======== MATERIAL FOR THIS TASK ========
(* ===== verification/IsoOpen.v ===== *)
(** * ISO 9660 file system: from a path to the bytes of the file *)
From S2P Require Import Prelude Bits GdbHex Iso IsoFacts.
From Stdlib Require Import Ascii String.
Open Scope Z_scope.
Open Scope list_scope.
Open Scope xenon_scope.

(** ** Taking a path apart *)

Lemma last_separator_app d base : Forall (fun c => c <> DIR_SEPARATOR) base -> last_separator (d ++ DIR_SEPARATOR :: base) = Some (List.length d).
Proof.
  intros Hb. induction d as [|c d IH]; cbn [app last_separator List.length].
  - assert (last_separator base = None) as ->; [|by rewrite Z.eqb_refl].
    induction Hb as [|c base Hc _ IH]; [done|]. cbn [last_separator]. rewrite IH. by rewrite (proj2 (Z.eqb_neq c _)).
  - by rewrite IH.
Qed.

Lemma dirname_app d base : Forall (fun c => c <> DIR_SEPARATOR) base -> iso_dirname (d ++ DIR_SEPARATOR :: base) = Some d.
Proof. intros Hb. unfold iso_dirname. rewrite last_separator_app by done. by rewrite take_app_length. Qed.

Lemma basename_app d base : Forall (fun c => c <> DIR_SEPARATOR) base -> iso_basename (d ++ DIR_SEPARATOR :: base) = base.
Proof.
  intros Hb. unfold iso_basename. rewrite last_separator_app by done. replace (S (List.length d)) with (List.length d + 1)%nat by lia.
  by rewrite <- drop_drop, drop_app_length.
Qed.

Lemma after_colon_app dev p : Forall (fun c => c <> ch ":") dev -> after_colon (dev ++ ch ":" :: p) = p.
Proof.
  intros Hd. unfold after_colon. rewrite strchr_app by done.
  replace (S (List.length dev)) with (List.length dev + 1)%nat by lia. by rewrite <- drop_drop, drop_app_length.
Qed.

(** A path that does not end in a separator is left as it is. *)
Lemma strip_keeps d base : base <> [] -> Forall (fun c => c <> DIR_SEPARATOR) base ->
  strip_separators (List.length (d ++ DIR_SEPARATOR :: base)) (d ++ DIR_SEPARATOR :: base) = d ++ DIR_SEPARATOR :: base.
Proof.
  intros Hne Hb. set (p := d ++ DIR_SEPARATOR :: base).
  assert (nth (List.length p - 1) p 0 <> DIR_SEPARATOR) as Hl.
  { unfold p. rewrite length_app. cbn [List.length]. destruct base as [|c base _] using rev_ind; [done|].
    rewrite app_nth2 by lia. rewrite length_app. cbn [List.length].
    replace (List.length d + S (List.length base + 1) - 1 - List.length d)%nat with (S (List.length base)) by lia. cbn [nth].
    rewrite app_nth2, Nat.sub_diag by lia. apply Forall_app in Hb as [_ Hb]. by inversion_clear Hb. }
  destruct (List.length p) as [|[|n]] eqn:E; [done|done|]. cbn [strip_separators]. change (S (S n) - 1)%nat with (S n) in *.
  by rewrite (proj2 (Z.eqb_neq _ _) Hl).
Qed.

(** ** Opening a file *)

Section opening.
Context (readSectors : Z -> Z -> option (list Z)) (content : Z -> Z) (last : Z) (Hdrive : drive_ok readSectors content last).

(** Opening a path and making calls on the file. *)
Definition open_and_run (fuel : nat) (path : list Z) (ops : list file_op) : MI (option (list (Z * list Z * option errno))) :=
  let* (f, _) := ISO9660_open_r readSectors fuel path in
  match f with
  | None => ret None
  | Some file => r <- run_files readSectors ops file ;; ret (Some r)
  end.

Lemma open_finds s dev dir base parent layout self others c fuel :
  cache_ok content last s -> Forall (fun c => c <> ch ":") dev -> base <> [] -> Forall (fun c => c <> DIR_SEPARATOR) base ->
  lookup_names (iso_rootentry s) (names dir []) = Some parent -> find_child base parent = None ->
  dir_ok content last s (pt_sector (table_entry parent)) layout self others ->
  List.find (fun c => same_name base (ch_name c)) (children_of s (record_sector self) others) = Some c ->
  (List.length (List.concat layout) <= fuel)%nat ->
  exists s', cache_ok content last s' /\ child_arrays s' = child_arrays s + 1 /\
    entry_from_path readSectors fuel (dev ++ ch ":" :: dir ++ DIR_SEPARATOR :: base) s = Ok (Some (mkDir (ch_name c) (ch_sector c) (ch_size c) (ch_flags c) None [])) s'.
Proof.
  intros Hc Hdev Hne Hb Hpar Hnd Hdir Hfind Hfuel. unfold entry_from_path. cbv zeta.
  rewrite after_colon_app, strip_keeps, dirname_app, basename_app by done.
  rewrite (bind_ok (gets iso_rootentry) _ s (iso_rootentry s) s) by done. rewrite path_lookup, Hpar.
  destruct (read_directory_run readSectors content last Hdrive s parent layout self others fuel Hc Hdir Hfuel) as (s1 & Hc1 & _ & E & Hn). cbv zeta in E, Hn.
  unfold find_in_directory. destruct base as [|x base]; [done|]. rewrite Hnd, bind_assoc, (bind_ok _ _ _ _ _ E). cbn [negb de_children]. rewrite Hfind. exists s1.
  split; [done|]. split; [|done]. rewrite Hn. f_equal. unfold arrays, has_children. cbn [de_children]. by destruct (children_of _ _ _).
Qed.

(** Opening a path and reading gives the bytes of the file.  On a disc the
    drive can read, let the names before the last lead from the root to a
    directory, written in whole records over any number of sectors, and let the
    first entry that it lists under the last name, letters compared without case
    and versions cut off, be a file on the disc.  Then opening
    the path succeeds, whatever is cached, and any calls that read from and seek
    in the file give what they give on the bytes of its extent and a position at
    the start. *)
Theorem iso_open_reads s dev dir base parent layout self others c fuel ops :
  cache_ok content last s -> Forall (fun c => c <> ch ":") dev -> base <> [] -> Forall (fun c => c <> DIR_SEPARATOR) base ->
  lookup_names (iso_rootentry s) (names dir []) = Some parent -> find_child base parent = None ->
  dir_ok content last s (pt_sector (table_entry parent)) layout self others ->
  List.find (fun c => same_name base (ch_name c)) (children_of s (record_sector self) others) = Some c ->
  is_dir (ch_flags c) = false -> 0 <= ch_sector c -> 0 <= ch_size c < 2 ^ 31 ->
  ch_sector c * SECTOR_SIZE + ch_size c <= last * SECTOR_SIZE -> Forall op_ok ops ->
  (List.length (List.concat layout) <= fuel)%nat ->
  runs (open_and_run fuel (dev ++ ch ":" :: dir ++ DIR_SEPARATOR :: base) ops) s (fun r s' =>
    r = Some (spec_files (bytes content (ch_sector c * SECTOR_SIZE) (ch_size c)) 0 ops) /\ cache_ok content last s').
Proof.
  intros Hc Hdev Hne Hb Hpar Hnd Hdir Hfind Hfile Hsec Hsize Hext Hops Hfuel.
  destruct (open_finds s dev dir base parent layout self others c fuel) as (s1 & Hc1 & _ & E); try done.
  set (file := mkFile (mkDir (ch_name c) (ch_sector c) (ch_size c) (ch_flags c) None []) 0 true).
  destruct (iso_file_refines readSectors content last Hdrive s1 file ops Hc1) as (s2 & E2 & Hc2); [|done|].
  { unfold file_ok, file. cbn. split_and!; try done; lia. }
  eexists _, s2. split; [|split; [reflexivity|exact Hc2]]. unfold open_and_run, ISO9660_open_r.
  rewrite bind_assoc, (bind_ok _ _ _ _ _ E). cbn [de_flags]. rewrite Hfile. fold file.
  rewrite (bind_ok (ret (Some file, None)) _ s1 (Some file, None) s1) by done. by rewrite (bind_ok _ _ _ _ _ E2).
Qed.
End opening.

(** ** A disc with one file *)

Definition be_bytes (v : Z) : list Z := put_be v.
Definition mk_record (sector size flags : Z) (name : list Z) : list Z :=
  let n := Z.of_nat (List.length name) in
  [33 + n; 0; 0; 0; 0; 0] ++ be_bytes sector ++ [0; 0; 0; 0] ++ be_bytes size ++ replicate 7 0 ++ [flags; 0; 0; 0; 0; 0; 0; n] ++ name.

Definition demo_self : list Z := mk_record 20 0x800 2 [0].
Definition demo_others : list (list Z) := [mk_record 20 0x800 2 [1]; mk_record 21 5 0 (str "README.TXT;1")].
Definition demo_dir : list Z := List.concat (demo_self :: demo_others).
Definition demo_content (x : Z) : Z :=
  if x <? 40960 then 0 else if x <? 43008 then nth (Z.to_nat (x - 40960)) demo_dir 0 else nth (Z.to_nat (x - 43008)) (str "Xenon") 0.
Definition demo_sectors (s n : Z) : option (list Z) := if (0 <=? s) && (s <? 40) then Some (bytes demo_content (s * SECTOR_SIZE) (n * SECTOR_SIZE)) else None.
Definition demo_root : PATH_ENTRY := PathEntry 1 (mkPT 1 0 20 0 [0]) [].
Definition demo_iso : iso := mkIso [] [] 0 0 false demo_root (Some 1) 0.

Lemma demo_drive : drive_ok demo_sectors demo_content 40.
Proof.
  split; [lia|]. intros s Hs. unfold demo_sectors. rewrite (proj2 (Z.leb_le 0 s)), (proj2 (Z.ltb_lt s 40)) by lia. reflexivity.
Qed.

Lemma demo_dir_ok : dir_ok demo_content 40 demo_iso 20 [demo_self :: demo_others] demo_self demo_others.
Proof.
  split.
  - unfold SECTOR_SIZE. cbn [List.length]. lia.
  - reflexivity.
  - split; reflexivity.
  - repeat constructor; by eexists.
  - intros k recs Hk. destruct k as [|k]; [|done]. injection Hk as <-. split; [done|]. split.
    + repeat constructor; vm_compute; discriminate.
    + exists (2048 - List.length demo_dir)%nat. vm_compute. reflexivity.
Qed.

Lemma iso_open_reads_demo :
  exists s', open_and_run demo_sectors 10 (str "iso:/readme.txt") [Read 3; Seek (-2) SEEK_END; Read 9] demo_iso =
    Ok (Some [(3, str "Xen", None); (3, [], None); (2, str "on", Some EOVERFLOW)]) s'.
Proof.
  destruct (iso_open_reads demo_sectors demo_content 40 demo_drive demo_iso (str "iso") [] (str "readme.txt") demo_root
    [demo_self :: demo_others] demo_self demo_others (mkChild (str "README.TXT") 21 5 0) 10 [Read 3; Seek (-2) SEEK_END; Read 9])
    as (r & s' & E & -> & _).
  - by left.
  - repeat constructor; discriminate.
  - discriminate.
  - repeat constructor; discriminate.
  - reflexivity.
  - reflexivity.
  - exact demo_dir_ok.
  - vm_compute. reflexivity.
  - reflexivity.
  - cbn. lia.
  - cbn. lia.
  - vm_compute. discriminate.
  - repeat constructor; vm_compute; discriminate.
  - cbn. lia.
  - exists s'. exact E.
Defined.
========
- _WORK ITEM_:
The lines from the first of the entries through the line holding "(** ** Taking a path apart *)" are to be restated word for word, and no others.

- _FINISHED EXERCISE_:
(* ===== verification/IsoOpen.v ===== *)
(** * ISO 9660 file system: from a path to the bytes of the file *)
From S2P Require Import Prelude Bits GdbHex Iso IsoFacts.
From Stdlib Require Import Ascii String.
Open Scope Z_scope.
Open Scope list_scope.
Open Scope xenon_scope.

(** ** Taking a path apart *)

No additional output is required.